Il lui est en outre interdit de parler des discussions qu'elle a eues avec le Service des poursuites pénales du Canada (SPPC) au sujet de SNC-Lavalin.

J'espère que ma réponse à la requête spécifique du comité et les informations additionnelles aideront le comité à compléter son étude sur cet enjeu important et à préparer son rapport final.

Extrait de la lettre de Jody Wilson-Raybould

Jody Wilson-Raybould, qui a démissionné du Cabinet le 12 février, a allégué devant le comité de la justice que les bureaux du premier ministre du Canada, du ministre des Finances et du greffier du Conseil privé ont tenté de s'ingérer politiquement dans le dossier de SNC-Lavalin, pour s'assurer que la firme évite un procès criminel. Elle a attribué sa rétrogradation à son refus de coopérer.

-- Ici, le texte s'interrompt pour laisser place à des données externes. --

(** The response headers relayed to the client. *)
Definition relayedHeaders (headers : list (string * headerValue)) :
    list (string * headerValue) :=
  List.filter (fun h => match h.2 with Undefined => false | _ => true end &&
                        negb (mem_str (str_lower h.1) HOP_BY_HOP_RESPONSE_HEADERS)) headers.

End Proxy.

Module Router.
Import Modality Pool Inflight Proxy.

(** An OpenAI-shaped refusal. *)
Record Refusal := {
  rf_status : Z; rf_code : string; rf_type : string; rf_message : string;
  rf_members : list (string * ExclusionReason * string) }.

Definition openAiError (status : Z) (message type code : string) : Refusal :=
  {| rf_status := status; rf_code := code; rf_type := type; rf_message := message;
     rf_members := [] |}.

(** A row of the candidates query: the deployment and its node. *)
Definition candidate := (deployment * node)%type.

Definition candidates (s : db) (requested : string) : list candidate :=
  js_sort (fun a b => str_le (d_id a.1) (d_id b.1))
    (omap (fun d => if decide (d_publishedName d = Some requested)
                    then (fun n => (d, n)) <$> node_of s d else None) (deployments s)).

Definition memberOf (c : candidate) : MemberCandidate :=
  {| mc_id := d_id c.1; mc_status := d_status c.1; mc_port := d_port c.1;
     mc_nodeId := n_id c.2; mc_nodeIp := n_ipAddress c.2 |}.

(** [JSON.parse(body).model], which throws on [null]; then the two guards. *)
Definition requestedModel (body : jtext) : result Refusal string :=
  match body with
  | None | Some JNull =>
      Err (openAiError 400 "Request body is not valid JSON." "invalid_request_error" "bad_request")
  | Some j =>
      match jget (Some j) "model" with
      | Some (JStr (String c r)) => Ok (String c r)
      | _ => Err (openAiError 400 "Missing required field: 'model'." "invalid_request_error"
                    "missing_model")
      end
  end.

(** Everything between the body and the hop: who may serve [requested]. *)
Definition resolvePool (s : db) (online : string -> bool) (path : ForwardedPath)
    (requested : string) : result Refusal (list candidate * PoolAssessment) :=
  let cs := candidates s requested in
  match cs with
  | [] => Err (openAiError 404 ("The model " +:+ quoted requested +:+ " does not exist.")
                 "invalid_request_error" "model_not_found")
  | c0 :: _ =>
      let required := PATH_MODALITY path in
      let '(matching, mismatched) :=
        partitionByModality cs (fun c => deploymentModality (d_config c.1)) required in
      match matching with
      | [] =>
          let served := deploymentModality (d_config (List.hd c0 mismatched).1) in
          Err (openAiError 400
                 ("The model " +:+ quoted requested +:+ " serves " +:+ modality_str served +:+
                  ", not " +:+ modality_str required +:+ ". Send this model to " +:+
                  servingPathFor served +:+ " instead.")
                 "invalid_request_error" "modality_mismatch")
      | _ => Ok (matching, assessPool (map memberOf matching) online)
      end
  end.

Definition nodeNameOf (matching : list candidate) (nodeId : string) : string :=
  default nodeId (al_get (foldl (fun m c => al_set m (n_id c.2) (n_name c.2)) [] matching) nodeId).

Definition noEligibleMember (requested : string) (matching : list candidate)
    (pool : PoolAssessment) : Refusal :=
  let members := map (fun m => (nodeNameOf matching (xm_nodeId m), xm_reason m, xm_detail m))
                   (excluded pool) in
  let summary := str_join "; " (map (fun m => m.1.1 +:+ ": " +:+ m.2) members) in
  {| rf_status := 503; rf_code := "no_eligible_member"; rf_type := "api_error";
     rf_message := "No deployment serving " +:+ quoted requested +:+
                   " can take a request right now. " +:+ summary;
     rf_members := members |}.

(** The gateway's module state. *)
Record gateway := { counts : gmap string Z; rotations : gmap string Z }.

(** The synchronous part of [proxyInference] after the body was read: refuse,
    or choose a member, count the request against it and forward. *)
Definition proxyInference (g : gateway) (s : db) (online : string -> bool)
    (path : ForwardedPath) (body : jtext) :
    gateway * result Refusal (string * EligibleMember * token) :=
  match requestedModel body with
  | Err e => (g, Err e)
  | Ok requested =>
      match resolvePool s online path requested with
      | Err e => (g, Err e)
      | Ok (matching, pool) =>
          let '(rotations', rotation) := nextRotation (rotations g) requested in
          match selectLeastOutstanding (eligible pool) (outstandingFor (counts g)) rotation with
          | None => ({| counts := counts g; rotations := rotations' |},
                     Err (noEligibleMember requested matching pool))
          | Some target =>
              let '(counts', t) := acquire (counts g) (em_deploymentId target) in
              ({| counts := counts'; rotations := rotations' |}, Ok (requested, target, t))
          end
      end
  end.

(** How the hop can settle, and what the client is answered after it. *)
Inductive hop := Relayed | FailedBeforeHeaders | FailedMidStream.

Definition afterHop (requested : string) (h : hop) : option Refusal :=
  match h with
  | Relayed | FailedMidStream => None
  | FailedBeforeHeaders =>
      Some (openAiError 502 ("The deployment serving " +:+ quoted requested +:+
              " could not be reached.") "api_error" "upstream_unreachable")
  end.

(** [GET /v1/models] *)
Definition getModels (s : db) : list OpenAiModel :=
  toModelList
    (omap (fun d => if String.eqb (d_status d) HEALTHY_STATUS &&
                       match d_publishedName d with Some _ => true | None => false end
                    then Some (Build_ModelListCandidate (d_publishedName d) (d_createdAt d))
                    else None) (deployments s)).

(** [GET /api/gateway]: the rows behind the pool view. *)
Definition viewRows (s : db) : list PoolViewRow :=
  omap (fun d =>
          match d_publishedName d, node_of s d with
          | Some name, Some n =>
              Some {| pr_member := memberOf (d, n); pr_publishedName := name;
                      pr_nodeName := n_name n; pr_runtime := m_runtime <$> model_of s d |}
          | _, _ => None
          end) (js_sort (fun a b => str_le (d_id a) (d_id b)) (deployments s)).

End Router.

Module Hop.
Import Modality Pool Inflight Proxy Router.

(** The client's response object: [rs_sent] is [headersSent], [rs_ended] is
    [writableEnded], [rs_closed] a closed connection, whose writes are dropped.
    What Express adds to the headers of a JSON answer is not recorded. *)
Record response := {
  rs_status : Z; rs_headers : list (string * headerValue); rs_sent : bool;
  rs_body : list string; rs_error : option Refusal; rs_ended : bool; rs_closed : bool }.

Definition noResponse : response :=
  {| rs_status := 200; rs_headers := []; rs_sent := false; rs_body := []; rs_error := None;
     rs_ended := false; rs_closed := false |}.

(** [res.status], then [res.setHeader] per relayed header, whose names are
    case-insensitive; nothing is sent yet. *)
Definition writeHead (r : response) (statusCode : option Z)
    (headers : list (string * headerValue)) : response :=
  {| rs_status := default 502%Z statusCode;
     rs_headers := foldl (fun out h => al_set out (str_lower h.1) h.2) (rs_headers r)
                     (relayedHeaders headers);
     rs_sent := rs_sent r; rs_body := rs_body r; rs_error := rs_error r;
     rs_ended := rs_ended r; rs_closed := rs_closed r |}.

(** The pipe's [res.write]; a closed response is unpiped. *)
Definition writeChunk (r : response) (chunk : string) : response :=
  if rs_closed r then r
  else {| rs_status := rs_status r; rs_headers := rs_headers r; rs_sent := true;
          rs_body := rs_body r ++ [chunk]; rs_error := rs_error r;
          rs_ended := rs_ended r; rs_closed := false |}.

(** [res.end()] *)
Definition endResponse (r : response) : response :=
  if rs_closed r then r
  else {| rs_status := rs_status r; rs_headers := rs_headers r; rs_sent := true;
          rs_body := rs_body r; rs_error := rs_error r; rs_ended := true; rs_closed := false |}.

(** [openAiError]: [res.status(status).json(...)]; headers set before stay set. *)
Definition sendError (r : response) (e : Refusal) : response :=
  if rs_closed r then r
  else {| rs_status := rf_status e; rs_headers := rs_headers r; rs_sent := true;
          rs_body := rs_body r; rs_error := Some e; rs_ended := true; rs_closed := false |}.

Definition closeResponse (r : response) : response :=
  {| rs_status := rs_status r; rs_headers := rs_headers r; rs_sent := rs_sent r;
     rs_body := rs_body r; rs_error := rs_error r; rs_ended := rs_ended r; rs_closed := true |}.

(** The upstream request: no answer yet, an answer with its body under way, or
    nothing more to come. *)
Inductive upstream := Requested | Responding | Over.

#[export] Instance upstream_eq_dec : EqDecision upstream.
Proof. solve_decision. Defined.

(** One forwarded request: [hp_destroyed] after [upstream.destroy()];
    [hp_settled] is the promise of [forwardToMember] as the handler saw it. *)
Record hopState := {
  hp_name : string; hp_upstream : upstream; hp_destroyed : bool; hp_settled : option hop;
  hp_res : response; hp_token : token }.

(** What reaches the hop's listeners. *)
Inductive hopEvent :=
  | UpResponse (statusCode : option Z) (headers : list (string * headerValue))
  | UpData (chunk : string) | UpEnd | UpError | ClientClosed.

Elle a soutenu que ces pressions étaient « inappropriées », puisqu'elles minaient le principe de l'indépendance judiciaire, mais pas illégales.

Le greffier du Conseil privé, Michael Wernick et l'ex-conseiller principal du premier ministre Justin Trudeau, Gerald Butts, ont plutôt soutenu que ces discussions étaient légitimes, en plaidant qu'il était toujours possible que Mme Wilson-Raybould ordonne au SPPC d'offrir un accord de réparation à SNC-Lavalin.

M. Butts a aussi démissionné en raison de cette affaire, tandis que M. Wernick a décidé de prendre sa retraite.

M. Trudeau soutient aussi qu'il était de son devoir d'intervenir dans cette affaire, afin de protéger les employés, les retraités et les fournisseurs, qui pourrait faire les frais d'une condamnation au criminel de SNC-Lavalin relativement à des accusations de corruption en lien avec ses activités en Libye.

Une telle condamnation la priverait de contrats publics fédéraux pendant 10 ans.

Un accord de réparation, un nouvel outil introduit l'an dernier dans le Code criminel, lui permettrait plutôt d’éviter un procès criminel en échange d’une admission des faits qui lui sont reprochés, d’une amende et d’engagements à suivre les normes en vigueur.

La lettre de Mme Wilson-Raybould a été écrite au surlendemain de la décision du comité de mettre fin à ses travaux sur cette affaire, alors que le Parti conservateur et le Nouveau Parti démocratique demandaient plutôt que l'ex-ministre soit entendue une seconde fois.

L'affaire a soulevé l'ire des conservateurs, qui ont décidé par la suite de retarder puis de perturber le discours sur le budget du ministre des Finances aux Communes, avant d'imposer un marathon de votes qui a contraint le Parlement à siéger sans interruption de mercredi soir à vendredi matin.

Dans une entrevue accordée cette semaine à Maclean's, l'ex-présidente du Conseil du Trésor, Jane Philpott, qui a aussi démissionné du Cabinet en raison de cette affaire en évoquant une question de principe, a fait valoir qu'elle et Mme Wilson-Raybould ont plus de choses à dire sur cette affaire.